China will take new tax cut measures to spur corporate dynamism and competitiveness, as tailored measures were approved at the State Council executive meeting presided over by Premier Li Keqiang on Wednesday.
Some piloting taxation incentives will be applied to more areas, while the country's value added tax (VAT) reform will be consolidated.
This is the first batch of tax incentives issued after this year's parliamentary and political advisory sessions, so they must be timely and effectively implemented, Li said.
Tax burden on businesses will be further eased by around 350 billion yuan (51 billion U.S. dollars), a goal set forth in this year's government work report in March. The government will further streamline tax structure as well as creating a flatter and more transparent taxation regime.

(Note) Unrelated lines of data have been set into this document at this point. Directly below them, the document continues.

Lemma tuple_ltb_irrefl (a : Z * string) : tuple_ltb a a = false.
Proof.
  unfold tuple_ltb. rewrite Z.ltb_irrefl, ltb_irrefl, andb_false_r. reflexivity.
Qed.

Lemma tuple_ltb_trans (a b c : Z * string) :
  tuple_ltb a b = true -> tuple_ltb b c = true -> tuple_ltb a c = true.
Proof.
  unfold tuple_ltb. intros Hab Hbc.
  apply orb_true_iff in Hab. apply orb_true_iff in Hbc. apply orb_true_iff.
  destruct Hab as [Hab|Hab], Hbc as [Hbc|Hbc];
    rewrite ?andb_true_iff, ?Z.ltb_lt, ?Z.eqb_eq in *.
  - left. lia.
  - left. lia.
  - left. lia.
  - right. destruct Hab as [E1 L1], Hbc as [E2 L2]. split; [lia|].
    eapply ltb_trans; eassumption.
Qed.

Lemma greatest_from (l : list (Z * string)) :
  forall seen m,
    In m seen -> (forall y, In y seen -> tuple_ltb m y = false) ->
    exists m', fold_left (fun best x =>
                            match best with
                            | Some b => if tuple_ltb b x then Some x else Some b
                            | None => Some x
                            end) l (Some m) = Some m'
               /\ In m' (seen ++ l)
               /\ forall y, In y (seen ++ l) -> tuple_ltb m' y = false.
Proof.
  induction l as [|x l IH]; intros seen m Hm Hmax; simpl.
  - exists m. rewrite app_nil_r. auto.
  - destruct (tuple_ltb m x) eqn:E.
    + destruct (IH (seen ++ [x]) x) as [m' [H1 [H2 H3]]].
      * apply in_or_app. right. now left.
      * intros y Hy. apply in_app_or in Hy as [Hy|[<-|[]]]; [|apply tuple_ltb_irrefl].
        destruct (tuple_ltb x y) eqn:E'; [|reflexivity].
        rewrite <- (Hmax y Hy). symmetry. eapply tuple_ltb_trans; eassumption.
      * exists m'. rewrite <- app_assoc in H2, H3. auto.
    + destruct (IH (seen ++ [x]) m) as [m' [H1 [H2 H3]]].
      * apply in_or_app. now left.
      * intros y Hy. apply in_app_or in Hy as [Hy|[<-|[]]]; auto.
      * exists m'. rewrite <- app_assoc in H2, H3. auto.
Qed.

Lemma greatest_spec (l : list (Z * string)) :
  l <> [] ->
  exists m, greatest l = Some m /\ In m l /\ forall y, In y l -> tuple_ltb m y = false.
Proof.
  destruct l as [|x l]; [congruence|]. intros _. unfold greatest. simpl.
  destruct (greatest_from l [x] x) as [m [H1 [H2 H3]]].
  - now left.
  - intros y [<-|[]]. apply tuple_ltb_irrefl.
  - exists m. auto.
Qed.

This was further emphasized when Li met the press on March 15, when he said that the country will strive to reduce taxes and charges by a total of about 1 trillion yuan this year.
The Wednesday meeting decided to implement a slew of new tax cut measures.

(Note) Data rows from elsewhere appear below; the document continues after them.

Lemma attempt_each_ok prov fy qs :
  forall st,
    attempts_ok fy st -> Forall (fun ty => year_kept fy (snd ty)) qs ->
    attempts_ok fy (snd (attempt_each prov fy st qs))
    /\ (length (sent (snd (attempt_each prov fy st qs))) <= length (sent st) + length qs)%nat.
Proof.
  induction qs as [|[t y] qs IH]; intros st Hok Hall; simpl; [split; [exact Hok | lia]|].
  inversion Hall as [|? ? Hy Hall']; subst. simpl in Hy.
  destruct (attempt_ok prov fy st t y Hok Hy) as (Hok1 & Hlen1).
  destruct (attempt prov fy st t y) as [[res|] st1]; simpl in *.
  - split; [exact Hok1 | lia].
  - destruct (IH st1 Hok1 Hall') as (Hok2 & Hlen2). split; [exact Hok2 | lia].
Qed.

Lemma title_variants_length title :
  length (title_variants title false) = 3%nat
  /\ (length (title_variants title true) <= 4)%nat.
Proof.
  unfold title_variants. cbv zeta. split; [reflexivity|].
  cbn [andb]. destruct (negb _); [|simpl; lia].
  destruct (split_ws _) as [|w0 [|w1 [|w2 rest]]]; rewrite ?length_app; simpl; lia.
Qed.

Lemma attempt_schedule_kept title year fy :
  sweepable year ->
  Forall (fun ty => year_kept fy (snd ty)) (attempt_schedule title year fy)
  /\ (length (attempt_schedule title year fy) <= if fy then 5 else 19)%nat.
Proof.
  intros Hy. unfold attempt_schedule. cbv zeta.
  destruct (title_variants_length title) as (L3 & L4).
  destruct fy; cbv iota.
  - split.
    + apply Forall_app. split; [|constructor; [reflexivity | constructor]].
      apply Forall_map. apply Forall_forall. intros t _. reflexivity.
    + rewrite length_app, length_map. simpl. lia.
  - set (sweep := match year with
                  | Some y => if truthy_int year then [y; y - 1; y + 1; y - 2; y + 2]%Z else []
                  | None => []
                  end).
    assert (Hsw : Forall (fun y => y <> 0%Z) sweep /\ (length sweep <= 5)%nat).
    { subst sweep. destruct year as [y|]; [|split; [constructor | simpl; lia]].
      simpl in Hy. destruct (truthy_int (Some y)); [|split; [constructor | simpl; lia]].
      split; [repeat constructor; lia | simpl; lia]. }
    destruct Hsw as (Hsw & Hlen). split.
    + apply Forall_app. split; [|apply Forall_app; split].
      * apply Forall_forall. intros [t y'] Hin.
        apply in_flat_map in Hin as (y0 & Hy0 & Hin).
        apply in_map_iff in Hin as (t0 & [= <- <-] & _). simpl.
        rewrite Forall_forall in Hsw. specialize (Hsw y0 Hy0). congruence.
      * apply Forall_map. apply Forall_forall. intros t _. simpl. discriminate.
      * constructor; [simpl; discriminate | constructor].
    + assert (Hfm : forall l : list Z,
                 length (flat_map (fun y => map (fun t => (t, Some y))
                                               (title_variants title false)) l)
                 = (3 * length l)%nat).
      { induction l as [|a l IH]; cbn [flat_map length]; [reflexivity|].
        rewrite length_app, length_map, IH, L3. lia. }
      rewrite !length_app, length_map, Hfm, L3. cbn [length]. lia.
Qed.

(** X10.  For a title whose year, if any, is above 2, one call of the
    variant search never sends a request with an empty query, never sends
    two requests that are equal once the query is lower-cased, and sends at
    most 19 requests, or 5 when it is told to search without years, in which
    case no request carries a year. *)
Theorem try_search_variants_requests
    (prov : provider) (title : text) (year : option Z) (force_yearless : bool) :
  sweepable year ->
  let requests := sent (snd (try_search_variants prov title year force_yearless)) in
  NoDup (map request_key requests)
  /\ NoDup requests
  /\ Forall (fun q => sq_title q <> []) requests
  /\ (length requests <= if force_yearless then 5 else 19)%nat
  /\ (force_yearless = true -> Forall (fun q => sq_year q = None) requests).
Proof.
  intros Hy requests. subst requests. unfold try_search_variants.
  destruct (attempt_schedule_kept title year force_yearless Hy) as (Hkept & Hlen).
  destruct (attempt_each_ok prov force_yearless (attempt_schedule title year force_yearless)
              {| seen := []; sent := [] |}) as ((Hseen & Hnd & Hne & Hyl) & Hl).
  { unfold attempts_ok. simpl. repeat split; constructor. }
  { exact Hkept. }
  simpl in Hl.
  set (st := snd (attempt_each prov force_yearless {| seen := []; sent := [] |}
                    (attempt_schedule title year force_yearless))) in *.
  assert (Hk : NoDup (map request_key (sent st))).
  { rewrite Hseen in Hnd. apply NoDup_rev in Hnd. rewrite rev_involutive in Hnd. exact Hnd. }
  split; [exact Hk|]. split; [eapply NoDup_map_inv; exact Hk|].
  split; [exact Hne|]. split; [lia | exact Hyl].
Qed.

First, the country's nationwide VAT reform will proceed with a flatter structure. Starting from July 1, four VAT brackets will be streamlined into three, with tax rates of 17 percent, 11 percent and 6 percent targeting different products.

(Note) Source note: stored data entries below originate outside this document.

(** * Anomaly-detection plugin: count-min-sketch behaviour profiles

    A shallow embedding of [plugins/anomalydetection/src/plugin.cpp]:
    the event-buffer decoder, the fingerprint extractor
    ([extract_filterchecks_concat_profile] and its raw-event fallback),
    the configuration checks of [parse_init_config], [init], the
    extraction entry point [extract] and the dispatch loop [parse_event].

    Conventions.
    - Fixed-width integers are [Z] with the wrap-around written out.
    - A host table lookup that raises [plugin_exception] in the SDK
      ([get_entry] on a missing key) is a [None] of the finite map.
    - A C++ function that can let an exception escape returns a [result];
      [Throw] is the escaping exception. A call that can end the process
      returns an [outcome]. *)

From Stdlib Require Import ZArith NArith Lia List Ascii String.
From Stdlib.Strings Require Import Byte.
From stdpp Require Import gmap strings list fin_maps pretty.

Local Open Scope Z_scope.

(** ** Machine integers *)

Definition UINT32_MAX : Z := 4294967295.
Definition UINT64_MAX : Z := 18446744073709551615.

Definition wrap_u16 (z : Z) : Z := z mod 2 ^ 16.
Definition wrap_u32 (z : Z) : Z := z mod 2 ^ 32.
Definition wrap_u64 (z : Z) : Z := z mod 2 ^ 64.

(** Reinterpretation of a 64-bit pattern as [int64_t]. *)
Definition to_i64 (z : Z) : Z :=
  let u := wrap_u64 z in if u <? 2 ^ 63 then u else u - 2 ^ 64.

(** [std::to_string] on an integer: base 10, a leading [-] when negative. *)
Definition to_string (z : Z) : string := pretty z.

(** [std::to_string(bool)]: the bool is promoted to [int]. *)
Definition to_string_bool (b : bool) : string := if b then "1"%string else "0"%string.

(** ** Strings ([std::string] operations used by the plugin) *)

Definition str_empty (s : string) : bool :=
  match s with EmptyString => true | String _ _ => false end.

Definition strlen (s : string) : Z := Z.of_nat (String.length s).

Second, tax cut incentives for small enterprises with limited profits will apply to a wider range from January 2017 to December 2019. Business with profits under 500,000 yuan, instead of the previous 300,000 yuan, will be made eligible for the tax preference.
Third, proportion of pre-tax deduction for innovation-based tech firms will be further expanded from the present 50 present of R&D cost to 75 percent from 2017 to 2019.
Fourth, tax incentives currently given to venture capital firms will expand to their investment in fledgling high-tech companies from Jan. 1, 2017 in eight regions including Beijing, Tianjin and Shanghai, as well as in Suzhou Industrial Park.
Fifth, further tax cuts for commercial health insurance will be applied nationwide, with an upper limit of 2,400 yuan to be deducted per person.
It was also decided during the Wednesday meeting to give a three-year extension for a package of tax cut policies due to expire by 2016.
China's efforts in easing financial burdens for businesses are paying off, as figures from the National Bureau of Statistics on Monday showed that China's GDP grew 6.9 percent in the first quarter with investment picking up and retail sales rebounding.
"We must cut non-tax charges along with the tax cut efforts in order to reduce the burden on enterprises and raise their competitiveness. The government is responsible for creating a sound environment to achieve the goals," Li said.